The more I examine news reports and even features, the clearer it becomes that what we now generously call “journalists” feel entitled to manipulate, distort and omit facts in order to support their desired narrative while pushing public opinion in the direction they prefer as propagandists. I was taking a break from ethics by reading the sports pages (What was I thinking?), perusing a Times piece about the New York Mets failing to sign their #1 draft pick, and the consequences to both the young player (Kumar Rocker) and the team.

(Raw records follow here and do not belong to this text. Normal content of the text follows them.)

(* ===== verification/Prelude.v ===== *)
(** * A verification library for kumiai

    kumiai layers group messaging over MLS: a hub that stores and forwards opaque frames, an RPC peer that
    keeps a group's members on one commit history and one application log, and a control ledger, carried
    inside MLS commits, that says who administers the group and which devices belong to it. This library
    models the core of its packages in Rocq, translated from the TypeScript under src/packages, and
    proves what makes them correct.

    ** The program and the files

    The hub (packages/hub-protocol, packages/hub-server, packages/hub-store):
    - HubProtocol.v: the records of types.ts, the error classes and codes of errors.ts.
    - SeqID.v: the position strings minted by memoryStore.ts and their order.
    - MemoryStore.v: memoryStore.ts, the whole store, one function of a [Store] per method.
    - HubSpec.v: what types.ts promises of a topic's log: an append-only history with a removed prefix, from
      which pages, head, oldest and gap follow. MemoryStoreFacts.v holds the simulation between the two and
      MemoryStoreSpec.v the theorems about the store. HubStore.v is the interface (a typeclass) that the
      handlers use, with the in-memory store as an instance.
    - SQLStore.v: the SQL store (packages/hub-store: store.ts, tables.ts, migrations.ts), statement by
      statement over tables that are finite maps. SQLStoreFacts.v says what its queries and batch deletions
      compute, StoreBatches.v puts the in-memory store's loops in the same form, SQLStoreSim.v (frames),
      SQLStorePurge.v (the age sweep) and SQLStoreState.v (the rest) relate the two stores, and
      SQLStoreSpec.v makes the SQL store another instance of the interface that answers alike.
      SQLPublish.v interleaves the transactions of racing publishes.
    - RateLimit.v (rateLimit.ts), ClientRegistry.v (registry.ts), Wake.v (wake.ts, wake-envelope.ts): the
      parts the handlers share. Handlers.v: handlers.ts, every request handler as one transition of the
      hub's state, with its calls to the store, the limiters, the registry and the wake dispatcher.
      HandlersSpec.v: the theorems. Receive.v: the receive channel of handlers.ts, as a machine: the drain of
      the backlog, the chain of writes behind the delivery hook and the ack window, the acks, teardown.
      ReceiveWindow.v bounds what it holds, ReceiveGate.v says what it may write, and ReceiveWorld.v sets it
      among the publishes and the queue of its device.

    The peer (packages/rpc, packages/broadcast):
    - Codecs.v and CodecsSpec.v: the byte formats (commit-frame.ts, handshake.ts, recovery.ts,
      ledger-entries.ts, directed-tag.ts, app-aad.ts, frame-size.ts).
    - Topics.v: topic derivation (broadcast/topic.ts, rpc/topic.ts).
    - Classify.v: classify.ts, what a frame of the commit log means to a peer; roster.ts; cursor.ts.
    - CommitWalk.v and CommitWalkSpec.v: [walkCommits] of peer.ts, the pull of the commit log with its
      cursor, strand flag and floor.
    - AppOutbox.v (app-outbox.ts) and LogDelivery.v, LogDeliverySpec.v (log-delivery.ts): entries accepted
      from the host and published to the application log, as a machine over the awaits of the worker.
    - AppLane.v, AppLaneSpec.v, AppLaneLive.v (app-lane.ts): the other end of that log, the buffer of
      retained frames, the durable read position and the workers that hand frames to the host.
    - HubMux.v (hub-mux.ts): the one receive channel all of the peer reads through, as a machine: its
      subscriptions and their retries, the drain, the claims of the frames' readers, the sinks, publishing
      and disposal. HubMuxSubs.v proves what holds of subscriptions, HubMuxClaims.v how acts treat the
      claims, HubMuxAcks.v when a frame is acknowledged, HubMuxBacklog.v who gets a frame that came early.

    The tunnel (packages/hub-tunnel):
    - Tunnel.v: errors.ts, frame.ts, envelope.ts and transport.ts, a byte stream between two clients of the
      hub as a machine: the inbound pump with its reorder check, the outbound chain, the teardown paths.
      TunnelSpec.v proves the stream faithful and orders the transport's calls.
    - SealedTunnel.v: encrypted-transport.ts and sequence.ts, the transport whose frames a cipher seals under
      a session; SealedTunnelSpec.v proves when it acknowledges and how a session ends.

    The group state (packages/mls):
    - GroupFold.v and GroupFoldSpec.v: fold.ts, ledger.ts, roster.ts, registry.ts, envelope-fold.ts, the
      replay of the control ledger and the strict fold of one commit's envelope.
    - LedgerHead.v: head.ts, the hash chain that binds a ledger. Credential.v: credential.ts, anchor.ts,
      envelope.ts, the decoders of what MLS carries.
    - Policy.v and PolicySpec.v: policy.ts, which commits a member accepts. GroupHandle.v and
      GroupHandleSpec.v: group-handle.ts, a received message from its bytes to the handle's new state.
    - Json.v: decoded JSON values and the numbers the code compares.

    The lifecycle of a group whose anchor names a controller (packages/mls):
    - ControllerLog.v: errors.ts, controller-log.ts, controller-ingest.ts, the sizes of history.ts. What
      @kokuin/controller does to a log is the class [ControllerLib].
    - Capability.v: capability.ts and the pinned capabilities of authentication.ts, over the class
      [TokenLib]. Authentication.v: [verifyLeafCredential], whether a leaf may stand in the tree.
      AuthenticationSpec.v: what every admitted leaf rests on.
    - MemberRoot.v: member-root.ts, whose authority a leaf stands on, what a log proves, and who falls with
      it. MemberRootSpec.v proves the cascade exact, ClaimsSpec.v that author and verifier derive the same.
    - LifecycleRegistry.v: the lifecycle branch of registry.ts and the authentication of its proofs
      (lifecycle-proof.ts). DeviceValueSpec.v: the cast of a device value is sound. LifecycleRegistrySpec.v:
      the registry only learns.
    - TreeTime.v: the time a tree attests and the expiry of a leaf (lifecycle.ts), stale-leaf.ts, history.ts.
      TreeTimeSpec.v: no single member moves that time.
    - LifecycleProof.v: the effects of a proof entry on the tree (lifecycle-proof.ts). LifecycleGate.v:
      [prepareLifecycleGate] of lifecycle.ts, which the handle consults before and after MLS applies a
      commit. LifecycleGateSpec.v: on what grounds a leaf is removed, and what a taken commit leaves.
      LifecycleDemo.v: a small group at which these theorems are evaluated.

    They meet as the code has them meet: the handlers are proved against the store interface, the log
    contract of HubSpec.v is what CommitWalkSpec.v and AppLaneSpec.v assume of a hub and what
    MemoryStoreSpec.v proves of one, the walk uses the classifier and the codecs, the handle uses the policy,
    the folds and the head. The folds and the handle are proved for any lifecycle branch and any gate;
    LifecycleRegistrySpec.v and LifecycleGateSpec.v put those of the code in their place.

    ** What the theorems show

    - The store implements the log contract; an acknowledged frame is served or its loss is shown as a gap;
      replays and lost compare-and-sets change nothing; acks, pages, purges and the key-package pool do
      exactly what they say. The SQL store gives the answers the in-memory one gives, so the contract is
      its own too, and its racing publishes are serializable.
    - The limiter decides as one that never prunes and bounds the rate; bindings and tokens of the registry
      cannot be confused; wake pings account for every frame; a publish reaches every bound subscriber once;
      a refused request leaves the hub as it was.
    - A connected device misses nothing that its queue holds; what its channel writes the hub's hook allows;
      what is in flight and queued for it is bounded.
    - The codecs round-trip and refuse what is not canonical; topics of different lanes never coincide.
    - The walk of the commit log is one pass over it; a frame strands or heals the peer exactly on the
      classifier's word, and the durable cursor remembers it.
    - The delivery worker publishes in order and removes an entry only once nothing can have overtaken it.
      The app lane's cursor passes only what is delivered or dead, its pulls end, its workers clear their
      queue, and its buffer does not depend on the order of arrival.
    - The mux acknowledges a frame once all its readers have and never otherwise; asks for a subscription a
      bounded number of times and says so when it is refused; a frame that came before its listener waits
      for it.
    - A tunnel hands over the chunks the other end published, in order and once each, whatever the hub
      redelivers; it calls hub, stream and host in one order from opening to release. The sealed one
      acknowledges every frame it takes once, and a frame that can never be opened fails the session exactly
      when it was owed to it.
    - The strict fold and the tolerant replay of the ledger agree; authority descends from the anchor; equal
      heads mean equal ledgers; a commit that is accepted moves the head by its entries and leaves the
      handle coherent.
    - With a controller: a leaf comes in only on a grant or a membership that stands, and goes only by a
      proof, a lapse, its member's wish or a later grant; every leaf an accepted commit leaves stands under
      the new registry; the registry never unlearns; the attested time needs the controller or two members;
      a denial or removal takes down exactly the leaves it should, and the claims its author derives are
      the ones the group accepts.

    Liveness is stated as such where the code has a loop: [CommitWalkSpec.walk_is_one_pass],
    [HubMuxSubs.ask_settles], [AppLaneLive.drain_terminates] and [AppLaneLive.worker_delivers_queue] say that a result comes, and how
    soon.

    ** Bounds and fuel

    Recursion in the models is structural but for the two paged pulls. [walkLoop] (CommitWalk.v) and
    [loadPages] (AppLane.v) take a number of pages; their theorems show that a hundred frames a page, over a
    log of bounded length, the number given is enough, so that running out is never the outcome. Integers
    are [Z] with the wrap-around of their width where bytes are written; counts that index lists are [nat].
    Positions are strings compared as JavaScript compares strings of digits. The limiter runs on exact
    rationals where the code uses doubles.

    ** What a step is

    A method without an [await] is one function. A request handler is one transition: the in-memory store
    resolves at once, so nothing runs between its awaits that the handler could see. A task under a mutex
    (the commit walk, the app lane) is one function, and the calls it makes out of it ask an oracle numbered
    by the calls made so far, so the world may change between any two. The delivery worker, the outbox, the
    wake dispatcher, the registry, the receive channel, the tunnel's
    transports and the lane's workers are machines whose steps are interleaved freely. The mux is such a
    machine too, and since the listeners it calls may call it back, a step of it ends where its loops call one. A call of the SQL store is one function, but for [publish],
    which SQLPublish.v splits at its head check: the statements after it hold the row of [hub_sequence] until
    they commit.

    ** What is a parameter

    Code outside src: the database engine (its row order, its binary column, its transactions), the MLS
    library, SHA-256, HKDF and AEAD, UTF-8 and base64url, [JSON.parse] and
    [JSON.stringify], DID normalisation, clocks. The
    theorems about hashes conclude "or the hash has a collision" and do not assume there is none. The
    libraries @kokuin/controller, @kokuin/token and @kokuin/capability are two classes of operations;
    nothing is assumed of them, but for three theorems that a normal form of a DID is its own. Folds that
    the code remembers are folded again, which a pure fold cannot tell. Times of tokens are exact rationals,
    infinities or [NaN], compared as JavaScript compares them.

    ** Not modelled

    - hub-server: hub.ts, which wires the handlers to a transport. hub-wake: push transports.
      hub-client, hub-http, broadcast beyond topics: transports over the hub.
    - rpc: the rest of peer.ts (the journal and the authoring of commits, anchor rotation, recovery,
      lifecycle), the epoch runtime, directed calls.
    - mls: creating, joining and recovering a group, authoring commits, application messages,
      [assertRecoveryBinding].
      mls-rpc and mls-hub: the adapters between the packages.
    - hub-conformance and rpc-conformance: test suites. *)

From Stdlib Require Export ZArith Lia Bool Ascii.
From stdpp Require Export relations functions base tactics list gmap sets strings pretty sorting.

The article focused on the similar experience of Carter Stewart, now a pitcher for the Fukuoka SoftBank Hawks in Japan’s Nippon Professional Baseball league. (And you thought “Cleveland Guardians” was a bad baseball team name!) Carter is the focus of the story, as we learn from Times writer Alex Coffey that he is bitter and angry about the consequences of his failing to sign with the Braves when he was their first pick in 2018. Stewart says that when the 2019 draft arrived after he had amassed impressive statistics pitching in college, he decided to opt out of the system that had, in his view, betrayed him. He signed a six-year contract with Japan’s Hawks for $7 million. “I had no real allegiance to Major League Baseball,” he told the Times. “They hadn’t done anything for me so far, so why did I have to force myself to stay here?”

Wait, what about the United States, Carter? Has the nation of your birth “done anything for you”? Is it all about money? What’s going on here?